## Exercise directions
Find the lines in the records below that contain "mret", and report each of them.
Content starts
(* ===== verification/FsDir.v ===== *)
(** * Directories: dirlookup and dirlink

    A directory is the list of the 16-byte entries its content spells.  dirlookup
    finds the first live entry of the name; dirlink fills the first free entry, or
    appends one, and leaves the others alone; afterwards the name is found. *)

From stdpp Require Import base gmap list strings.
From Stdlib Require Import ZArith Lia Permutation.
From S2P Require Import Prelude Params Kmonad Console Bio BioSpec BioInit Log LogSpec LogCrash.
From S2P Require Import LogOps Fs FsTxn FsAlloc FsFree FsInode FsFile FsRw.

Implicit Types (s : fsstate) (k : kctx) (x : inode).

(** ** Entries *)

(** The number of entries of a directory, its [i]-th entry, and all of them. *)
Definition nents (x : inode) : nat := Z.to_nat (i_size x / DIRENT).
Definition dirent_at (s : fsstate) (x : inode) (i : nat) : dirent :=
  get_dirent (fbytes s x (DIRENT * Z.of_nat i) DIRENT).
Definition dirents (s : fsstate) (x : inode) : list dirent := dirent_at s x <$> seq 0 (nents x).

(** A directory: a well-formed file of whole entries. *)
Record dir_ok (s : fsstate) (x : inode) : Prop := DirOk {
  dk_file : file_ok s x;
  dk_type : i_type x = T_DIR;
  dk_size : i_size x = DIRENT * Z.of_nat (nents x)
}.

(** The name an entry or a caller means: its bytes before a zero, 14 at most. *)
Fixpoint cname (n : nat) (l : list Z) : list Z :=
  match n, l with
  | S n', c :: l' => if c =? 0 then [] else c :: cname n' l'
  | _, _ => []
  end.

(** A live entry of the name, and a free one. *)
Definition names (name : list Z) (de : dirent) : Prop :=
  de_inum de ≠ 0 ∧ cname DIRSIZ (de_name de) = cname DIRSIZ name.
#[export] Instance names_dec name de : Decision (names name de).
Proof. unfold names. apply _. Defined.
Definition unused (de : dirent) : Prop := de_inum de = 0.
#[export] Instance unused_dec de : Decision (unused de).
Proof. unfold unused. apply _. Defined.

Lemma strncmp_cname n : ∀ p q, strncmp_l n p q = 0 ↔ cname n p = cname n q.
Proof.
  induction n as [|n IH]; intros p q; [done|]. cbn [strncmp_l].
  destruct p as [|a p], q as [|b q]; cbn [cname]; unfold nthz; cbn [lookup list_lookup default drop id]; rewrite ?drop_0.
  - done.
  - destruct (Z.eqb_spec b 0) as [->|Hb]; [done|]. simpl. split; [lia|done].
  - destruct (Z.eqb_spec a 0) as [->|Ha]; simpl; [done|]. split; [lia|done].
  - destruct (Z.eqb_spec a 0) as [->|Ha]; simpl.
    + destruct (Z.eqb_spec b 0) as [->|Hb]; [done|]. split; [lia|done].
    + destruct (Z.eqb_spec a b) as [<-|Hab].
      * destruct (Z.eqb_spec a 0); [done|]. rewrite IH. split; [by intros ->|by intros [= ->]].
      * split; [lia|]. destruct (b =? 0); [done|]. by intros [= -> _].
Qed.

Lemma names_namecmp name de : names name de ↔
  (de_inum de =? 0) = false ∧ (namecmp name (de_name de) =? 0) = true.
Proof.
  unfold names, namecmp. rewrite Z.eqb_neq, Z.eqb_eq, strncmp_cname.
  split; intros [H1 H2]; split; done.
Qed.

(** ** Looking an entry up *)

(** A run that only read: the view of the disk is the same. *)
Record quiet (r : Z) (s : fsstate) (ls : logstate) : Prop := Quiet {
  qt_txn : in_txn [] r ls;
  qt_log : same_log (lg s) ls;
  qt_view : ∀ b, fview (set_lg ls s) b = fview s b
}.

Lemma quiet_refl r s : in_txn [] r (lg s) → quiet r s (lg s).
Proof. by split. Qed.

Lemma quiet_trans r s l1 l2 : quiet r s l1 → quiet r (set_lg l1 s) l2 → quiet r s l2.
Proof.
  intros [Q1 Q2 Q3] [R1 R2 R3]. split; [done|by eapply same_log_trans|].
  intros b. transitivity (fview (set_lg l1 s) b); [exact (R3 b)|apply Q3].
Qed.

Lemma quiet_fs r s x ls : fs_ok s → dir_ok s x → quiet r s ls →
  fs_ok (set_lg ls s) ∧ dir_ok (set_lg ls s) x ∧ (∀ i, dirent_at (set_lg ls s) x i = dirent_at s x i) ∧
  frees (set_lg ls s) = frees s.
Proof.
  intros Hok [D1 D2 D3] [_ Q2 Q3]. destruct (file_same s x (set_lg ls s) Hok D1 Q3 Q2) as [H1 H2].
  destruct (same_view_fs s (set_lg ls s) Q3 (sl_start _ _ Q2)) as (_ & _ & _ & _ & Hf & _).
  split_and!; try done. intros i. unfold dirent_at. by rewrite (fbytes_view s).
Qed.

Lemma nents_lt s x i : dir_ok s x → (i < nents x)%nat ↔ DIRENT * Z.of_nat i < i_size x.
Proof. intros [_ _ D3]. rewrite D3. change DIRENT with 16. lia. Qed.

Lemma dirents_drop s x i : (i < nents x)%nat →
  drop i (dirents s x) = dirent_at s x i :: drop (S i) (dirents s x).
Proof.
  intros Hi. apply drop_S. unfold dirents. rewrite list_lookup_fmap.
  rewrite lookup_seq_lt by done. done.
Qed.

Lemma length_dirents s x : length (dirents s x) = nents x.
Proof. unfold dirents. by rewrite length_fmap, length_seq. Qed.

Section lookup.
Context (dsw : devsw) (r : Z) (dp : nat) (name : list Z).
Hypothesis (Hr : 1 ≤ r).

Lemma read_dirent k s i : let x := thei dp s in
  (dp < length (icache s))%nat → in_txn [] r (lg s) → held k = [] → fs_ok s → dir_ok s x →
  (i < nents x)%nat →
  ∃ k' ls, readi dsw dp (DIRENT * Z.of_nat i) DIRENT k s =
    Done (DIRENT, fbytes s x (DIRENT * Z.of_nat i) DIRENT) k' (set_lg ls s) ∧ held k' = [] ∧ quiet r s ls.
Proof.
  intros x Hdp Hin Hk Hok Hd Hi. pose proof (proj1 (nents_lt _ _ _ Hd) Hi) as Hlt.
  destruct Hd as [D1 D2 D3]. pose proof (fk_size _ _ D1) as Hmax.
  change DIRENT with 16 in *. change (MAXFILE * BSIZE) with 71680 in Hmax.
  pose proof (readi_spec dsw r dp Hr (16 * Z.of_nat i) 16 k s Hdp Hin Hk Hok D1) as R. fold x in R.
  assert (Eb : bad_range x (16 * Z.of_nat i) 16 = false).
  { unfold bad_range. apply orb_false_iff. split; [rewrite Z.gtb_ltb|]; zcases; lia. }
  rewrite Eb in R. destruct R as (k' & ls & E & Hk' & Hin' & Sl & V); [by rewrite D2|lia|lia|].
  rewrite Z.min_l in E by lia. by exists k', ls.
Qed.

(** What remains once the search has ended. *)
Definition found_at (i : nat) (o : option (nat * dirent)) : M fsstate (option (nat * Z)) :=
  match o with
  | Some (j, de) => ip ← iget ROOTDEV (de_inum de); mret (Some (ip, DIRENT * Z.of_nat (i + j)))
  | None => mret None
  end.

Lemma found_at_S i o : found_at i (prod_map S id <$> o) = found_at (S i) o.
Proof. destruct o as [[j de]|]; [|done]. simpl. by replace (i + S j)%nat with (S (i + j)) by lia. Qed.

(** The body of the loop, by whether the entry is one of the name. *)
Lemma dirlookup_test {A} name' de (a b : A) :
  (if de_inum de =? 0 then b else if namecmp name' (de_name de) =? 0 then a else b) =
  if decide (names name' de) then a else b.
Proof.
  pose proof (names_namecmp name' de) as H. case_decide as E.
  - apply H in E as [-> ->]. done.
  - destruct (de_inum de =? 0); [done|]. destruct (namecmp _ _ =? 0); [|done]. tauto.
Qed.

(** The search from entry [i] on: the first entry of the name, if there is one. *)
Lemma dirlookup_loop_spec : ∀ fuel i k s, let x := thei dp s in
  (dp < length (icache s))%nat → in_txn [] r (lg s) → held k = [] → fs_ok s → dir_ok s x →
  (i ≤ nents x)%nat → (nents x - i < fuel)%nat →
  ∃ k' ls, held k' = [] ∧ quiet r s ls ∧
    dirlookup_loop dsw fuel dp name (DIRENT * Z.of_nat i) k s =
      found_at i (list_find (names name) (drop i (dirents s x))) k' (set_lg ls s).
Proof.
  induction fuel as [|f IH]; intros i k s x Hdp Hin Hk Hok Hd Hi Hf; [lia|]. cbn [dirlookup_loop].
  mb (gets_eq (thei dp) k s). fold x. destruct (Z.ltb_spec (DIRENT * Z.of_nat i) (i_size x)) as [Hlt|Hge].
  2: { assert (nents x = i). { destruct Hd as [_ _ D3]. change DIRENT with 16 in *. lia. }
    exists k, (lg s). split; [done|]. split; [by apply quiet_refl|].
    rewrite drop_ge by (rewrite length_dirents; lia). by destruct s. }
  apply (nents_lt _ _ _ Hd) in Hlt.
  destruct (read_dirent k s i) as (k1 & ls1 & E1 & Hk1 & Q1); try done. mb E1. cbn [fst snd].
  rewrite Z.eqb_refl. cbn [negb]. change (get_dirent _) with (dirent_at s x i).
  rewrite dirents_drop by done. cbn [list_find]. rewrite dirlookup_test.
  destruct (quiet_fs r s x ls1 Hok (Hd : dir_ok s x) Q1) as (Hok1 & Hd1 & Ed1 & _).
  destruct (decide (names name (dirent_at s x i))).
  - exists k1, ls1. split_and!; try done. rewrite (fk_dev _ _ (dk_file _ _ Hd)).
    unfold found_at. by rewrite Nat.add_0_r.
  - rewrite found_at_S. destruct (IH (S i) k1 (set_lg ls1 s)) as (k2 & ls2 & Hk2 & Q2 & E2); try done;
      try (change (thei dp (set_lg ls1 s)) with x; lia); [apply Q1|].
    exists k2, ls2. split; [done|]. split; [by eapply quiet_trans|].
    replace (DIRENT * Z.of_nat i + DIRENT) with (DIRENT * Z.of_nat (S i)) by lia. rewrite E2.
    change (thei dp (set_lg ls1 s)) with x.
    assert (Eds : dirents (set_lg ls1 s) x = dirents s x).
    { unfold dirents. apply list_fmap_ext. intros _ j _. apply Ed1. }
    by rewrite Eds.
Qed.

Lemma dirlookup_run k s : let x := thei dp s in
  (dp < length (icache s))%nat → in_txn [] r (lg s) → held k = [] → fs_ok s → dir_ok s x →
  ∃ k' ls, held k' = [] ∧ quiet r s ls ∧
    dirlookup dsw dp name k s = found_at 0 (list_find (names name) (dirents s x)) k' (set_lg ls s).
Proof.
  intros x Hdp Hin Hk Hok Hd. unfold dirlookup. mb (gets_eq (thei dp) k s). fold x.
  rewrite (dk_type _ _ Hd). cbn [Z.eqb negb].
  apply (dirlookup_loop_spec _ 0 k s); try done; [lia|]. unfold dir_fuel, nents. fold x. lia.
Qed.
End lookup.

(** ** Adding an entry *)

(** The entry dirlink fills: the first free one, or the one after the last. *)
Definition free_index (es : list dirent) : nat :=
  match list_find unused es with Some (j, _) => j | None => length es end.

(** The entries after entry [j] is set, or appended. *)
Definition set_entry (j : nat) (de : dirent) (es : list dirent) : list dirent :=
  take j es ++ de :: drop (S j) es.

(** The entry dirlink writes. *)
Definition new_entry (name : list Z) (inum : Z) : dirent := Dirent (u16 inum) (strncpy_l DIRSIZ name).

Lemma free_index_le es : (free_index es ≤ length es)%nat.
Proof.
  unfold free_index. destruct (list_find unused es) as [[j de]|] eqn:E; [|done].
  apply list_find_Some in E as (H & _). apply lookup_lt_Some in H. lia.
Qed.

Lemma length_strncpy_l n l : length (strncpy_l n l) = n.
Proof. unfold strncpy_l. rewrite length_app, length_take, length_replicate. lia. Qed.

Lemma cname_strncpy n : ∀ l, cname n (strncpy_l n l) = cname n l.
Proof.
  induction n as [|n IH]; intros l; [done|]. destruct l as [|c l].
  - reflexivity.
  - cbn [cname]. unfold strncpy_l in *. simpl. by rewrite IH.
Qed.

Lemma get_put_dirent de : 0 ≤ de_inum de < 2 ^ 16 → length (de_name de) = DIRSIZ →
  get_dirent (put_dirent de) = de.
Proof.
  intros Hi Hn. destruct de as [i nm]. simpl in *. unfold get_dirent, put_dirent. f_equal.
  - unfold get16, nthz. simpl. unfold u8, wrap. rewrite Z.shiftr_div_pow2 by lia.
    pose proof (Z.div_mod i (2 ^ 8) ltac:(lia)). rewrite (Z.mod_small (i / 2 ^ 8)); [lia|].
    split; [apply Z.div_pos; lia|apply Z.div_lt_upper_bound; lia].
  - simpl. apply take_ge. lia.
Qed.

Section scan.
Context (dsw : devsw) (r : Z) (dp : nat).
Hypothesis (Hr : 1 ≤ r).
Content ends
## Answer space
  | Some (j, de) => ip ← iget ROOTDEV (de_inum de); mret (Some (ip, DIRENT * Z.of_nat (i + j)))
  | None => mret None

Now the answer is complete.